▶ [WHAT THE EXERCISE ASKS]:
Nothing outside the range is wanted. Repeat exactly the lines below from the one with "keeps I m -> (forall" through the one with "[done|]. specialize (Hm s Hs).".

━━━━━━

(* ===== verification/Kept.v ===== *)
(** What the raw transport does to a world: a property that the operations of a stream and the
    clock keep holds until a cleanup runs. *)

From S2P Require Import Prelude Errors Crates Outer Records Payloads Reassembly NoiseIO Lease Bootstrap Session Control Adapter RawTransport.

(** Computations after which a property of the state still holds. *)
Definition keeps {S E A} (I : S -> Prop) (m : M S E A) : Prop := forall s, I s -> I (snd (m s)).

Lemma keeps_bind {S E A B} (I : S -> Prop) (m : M S E A) (k : A -> M S E B) :
  keeps I m -> (forall a, keeps I (k a)) -> keeps I (mbind_M m k).
Proof.
  intros Hm Hk s Hs. unfold mbind_M. specialize (Hm s Hs). destruct (m s) as [[a|e] s1]; [by apply Hk|done].
Qed.
Lemma keeps_lift {S E A} (I : S -> Prop) (r : result E A) : keeps I (lift r).
Proof. by intros s Hs. Qed.
Lemma keeps_loop {S E A} (I : S -> Prop) p spent (m : M S E (option A)) : keeps I m -> keeps I (loop_ p spent m).
Proof.
  intros Hm s Hs. unfold loop_. rewrite repeat_until_turns. generalize (Pos.to_nat p). intros n.
  assert (Hn : I (snd (turns_of m n s))).
  { revert s Hs. induction n as [|n IH]; intros s Hs; cbn [turns_of]; [done|]. specialize (Hm s Hs).
    destruct (m s) as [[[a|]|e] s1]; cbn in *; auto. }
  by destruct (turns_of m n s) as [[[a|]|e] s'].
Qed.

Section Kept.
Context `{Minicbor} `{Snow} `{PlatformIo W} (P : W -> Prop).
Hypotheses (Hms : forall w, P w -> P (snd (system_ms w)))
  (Hread : forall raw b d w, P w -> P (snd (raw_read raw b d w)))
  (Hwrite : forall raw b d w, P w -> P (snd (raw_write raw b d w)))
  (Hcancel : forall raw w, P w -> P (raw_cancel raw w)).

Definition in_io (s : Io (W:=W)) : Prop := P (world s).
Definition in_conn {C} (s : Conn W C) : Prop := P (world (io s)).

Lemma keeps_now : keeps in_io now_unix_ms.
Proof.
  intros s Hs. unfold now_unix_ms. specialize (Hms (world s) Hs). destruct (system_ms (world s)) as [[ms|] w]; [|done].
  by destruct (ms <=? U64_MAX).
Qed.
Lemma keeps_ensure_deadline d : keeps in_io (ensure_deadline d).
Proof. apply keeps_bind; [apply keeps_now|intros; apply keeps_lift]. Qed.
Lemma keeps_write raw b d : keeps in_io (write_all raw b d).
Proof.
  intros s Hs. unfold write_all.
  pose proof (keeps_loop (fun s => in_io (snd s)) (Pos.of_succ_nat (length b)) (TransportFailure_new InternalError)
    (write_turn raw d)) as Hl.
  specialize (fun H => Hl H (b, s) Hs). destruct (loop_ _ _ _ (b, s)) as [r [rest s']]. apply Hl. clear r rest s' Hl s Hs.
  intros [b0 s] Hs. unfold write_turn. destruct (is_empty b0); [done|].
  assert (Hk : keeps in_io (run ensure_deadline d; io_write raw b0 d)).
  { apply keeps_bind; [apply keeps_ensure_deadline|]. intros _ s0 Hs0. unfold io_write.
    specialize (Hwrite raw b0 d (world s0) Hs0). by destruct (raw_write _ _ _ _). }
  specialize (Hk s Hs). destruct (mbind_M _ _ s) as [[n|e] s']; [|done]. by destruct (_ || _).
Qed.
Lemma keeps_c1 {A} raw d (r : Res A) : keeps in_io (or_c1 raw d r).
Proof.
  intros s Hs. unfold or_c1, c1_failure_after_close, return_after_reserved_close. destruct r as [a|e]; [done|].
  destruct (fst (take_close_frame e)) as [frame|]; [|done]. by apply keeps_write.
Qed.

Lemma keeps_on_io {C A} (m : IO A) : keeps in_io m -> keeps (in_conn (C:=C)) (on_io m).
Proof. intros Hm s Hs. unfold on_io. specialize (Hm (io s) Hs). by destruct (m (io s)). Qed.
Lemma keeps_on_reader {C A} (m : RM A) : keeps (in_conn (C:=C)) (on_reader m).
Proof. intros s Hs. unfold on_reader. by destruct (m (reader s)). Qed.
Lemma keeps_check {C} d : keeps (in_conn (C:=C)) (check_deadlines d).
Proof.
  apply keeps_bind; [apply keeps_on_io, keeps_now|]. intros n. apply keeps_bind; [apply keeps_on_reader|].
  intros _. apply keeps_lift.
Qed.
Lemma keeps_received {C} d b : keeps (in_conn (C:=C)) (received d b).
Proof.
  apply keeps_bind; [apply keeps_on_reader|]. intros frames. apply keeps_bind; [apply keeps_on_io, keeps_now|].
  intros n. apply keeps_bind; [apply keeps_on_reader|]. intros _. apply keeps_bind; [apply keeps_on_reader|].
  intros _. apply keeps_on_reader.
Qed.
Lemma keeps_read_failed {C} at_eof f : keeps (in_conn (C:=C)) at_eof -> keeps (in_conn (C:=C)) (read_failed at_eof f).
Proof.
  intros He. apply keeps_bind; [apply keeps_on_io, keeps_now|]. intros n. apply keeps_bind; [apply keeps_on_reader|].
  intros _. destruct (bool_decide _); [done|apply keeps_lift].
Qed.
Lemma keeps_read_turn {C} at_eof raw d :
  keeps (in_conn (C:=C)) at_eof -> keeps (fun s => in_conn (C:=C) (snd s)) (read_turn at_eof raw d).
Proof.
  intros He [chunk s] Hs. unfold read_turn.
  assert (Hk : keeps (in_conn (C:=C)) (run check_deadlines d; do s <- get; lift (read_deadline d (reader s)))).
  { apply keeps_bind; [apply keeps_check|]. intros _. apply keeps_bind; [by intros s0 Hs0|]. intros. apply keeps_lift. }
  specialize (Hk s Hs). destruct (mbind_M _ _ s) as [[rd|f] s1]; [|done]. cbn [snd] in Hk.
  assert (Hr : keeps in_io (io_read raw chunk rd)).
  { intros s0 Hs0. unfold io_read. specialize (Hread raw chunk rd (world s0) Hs0).
    by destruct (raw_read _ _ _ _) as [[[n|e] b] w]. }
  specialize (Hr (io s1) Hk). destruct (io_read raw chunk rd (io s1)) as [[[n b]|e] w]; cbn [snd fst] in *.
  - destruct (len b <? n); [done|]. destruct (n =? 0); [by apply He|]. by apply keeps_received.
  - by apply keeps_read_failed.
Qed.
Lemma keeps_read_outer {C} raw d : keeps (in_conn (C:=C)) (read_outer raw d).
Proof.
  apply keeps_bind; [apply keeps_on_reader|]. intros _. apply keeps_bind; [apply keeps_check|]. intros _.
  apply keeps_bind; [apply keeps_on_reader|]. intros [frame|]; [apply keeps_lift|]. intros s Hs.
  pose proof (keeps_loop (fun s => in_conn (C:=C) (snd s)) READ_TURNS (TransportFailure_new InternalError)
    (read_turn eof_from_outer raw d)) as Hl.
  specialize (fun H => Hl H (repeat (b8 0) READ_CHUNK, s) Hs). destruct (loop_ _ _ _ _) as [r [rest s']].
  apply Hl, keeps_read_turn, keeps_on_reader.
Qed.

Lemma keeps_bootstrap_on raw key pbs entropy binding d :
  keeps in_conn (bootstrap_on raw key pbs entropy binding d).
Proof.
  apply keeps_bind; [apply keeps_read_outer|]. intros m1. apply keeps_bind; [apply keeps_on_io, keeps_c1|].
  intros responder. apply keeps_bind; [apply keeps_on_io, keeps_c1|]. intros [m2 receiver].
  apply keeps_bind; [apply keeps_on_io, keeps_write|]. intros _. apply keeps_bind; [apply keeps_read_outer|].
  intros ack. apply keeps_on_io, keeps_c1.
Qed.

(** [cleaned]: a cleanup may have run, and has if the answer says so. *)
Definition cleaned (Q : W -> Prop) (ok : bool) (s : Io (W:=W)) : Prop :=
  (P (world s) \/ Q (world s)) /\ (ok = true -> Q (world s)).

Lemma bootstrap_failed_keeps {A} raw cleanup f s (Q : W -> Prop) :
  (forall w, P w -> P (snd (Cancellation_new w))) -> in_io s ->
  (forall c d w, P w -> let '(r, w') := raw_cleanup cleanup c d w in (P w' \/ Q w') /\ (r = Ok tt -> Q w')) ->
  let '(r, s') := bootstrap_failed (A:=A) raw cleanup f s in
  match r with Ok _ => False | Err f' => cleaned Q (negb (tf_cleanup_failed f')) s' end.
Proof.
  intros Hnew Hs Hclean. unfold bootstrap_failed, io_cancellation, io_cancel. cbn [world io_event].
  specialize (Hnew _ (Hcancel raw _ Hs)). destruct (Cancellation_new _) as [c w]. cbn [snd] in Hnew.
  set (s1 := mkIo w _). set (m := do d <- cleanup_deadline; _).
  assert (Hm : let '(r, s2) := m s1 in cleaned Q (is_ok r) s2).
  { assert (Hd : keeps in_io cleanup_deadline) by (apply keeps_bind; [apply keeps_now|intros; apply keeps_lift]).
    specialize (Hd s1 Hnew). unfold m, mbind_M at 1. destruct (cleanup_deadline s1) as [[d|e] s2]; [|by split; [left|]].
    pose proof (keeps_ensure_deadline d s2 Hd) as He. unfold mbind_M. destruct (ensure_deadline d s2) as [[[]|e] s3]; [|by split; [left|]].
    unfold io_cleanup. specialize (Hclean c d (world s3) He). destruct (raw_cleanup cleanup c d (world s3)) as [[[]|e] w']; cbn.
    - by split; [apply Hclean|intros _; apply Hclean].
    - split; [apply Hclean|done]. }
  destruct (m s1) as [[u|e] s2]; cbn [is_ok] in Hm.
  - split; [apply Hm|]. intros _. by apply Hm.
  - split; [apply Hm|done].
Qed.

(** A bootstrap touches no more than these until it cleans up. *)
Lemma bootstrap_keeps raw connector cleanup key pbs entropy binding d s (Q : W -> Prop) :
  (forall w, P w -> P (snd (Cancellation_new w))) -> P (world s) ->
  (forall c d w, P w -> let '(r, w') := raw_cleanup cleanup c d w in (P w' \/ Q w') /\ (r = Ok tt -> Q w')) ->
  let '(r, s') := bootstrap raw connector cleanup key pbs entropy binding d s in
  match r with
  | Ok b => P (world s') /\ bs_cleanup b = cleanup
  | Err f => cleaned Q (negb (tf_cleanup_failed f)) s'
  end.
Proof.
  intros Hnew Hs Hclean. unfold bootstrap, with_conn.
  pose proof (keeps_bootstrap_on raw key pbs entropy binding d (mkConn RawFrameReader_new tt s) Hs) as Hb.
  destruct (bootstrap_on _ _ _ _ _ _ _) as [[[ack lease]|f] s1]; cbn; [done|]. unfold in_conn in Hb. cbn in Hb.
  pose proof (bootstrap_failed_keeps raw cleanup f (io s1) Q Hnew Hb Hclean (A:=BootstrapSuccess)) as Hf.
  by destruct (bootstrap_failed raw cleanup f (io s1)) as [[b|f'] s2].
Qed.
End Kept.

━━━━━━

▶ [RESPONSE BOX]:
  keeps I m -> (forall a, keeps I (k a)) -> keeps I (mbind_M m k).
Proof.
  intros Hm Hk s Hs. unfold mbind_M. specialize (Hm s Hs). destruct (m s) as [[a|e] s1]; [by apply Hk|done].
Qed.
Lemma keeps_lift {S E A} (I : S -> Prop) (r : result E A) : keeps I (lift r).
Proof. by intros s Hs. Qed.
Lemma keeps_loop {S E A} (I : S -> Prop) p spent (m : M S E (option A)) : keeps I m -> keeps I (loop_ p spent m).
Proof.
  intros Hm s Hs. unfold loop_. rewrite repeat_until_turns. generalize (Pos.to_nat p). intros n.
  assert (Hn : I (snd (turns_of m n s))).
  { revert s Hs. induction n as [|n IH]; intros s Hs; cbn [turns_of]; [done|]. specialize (Hm s Hs).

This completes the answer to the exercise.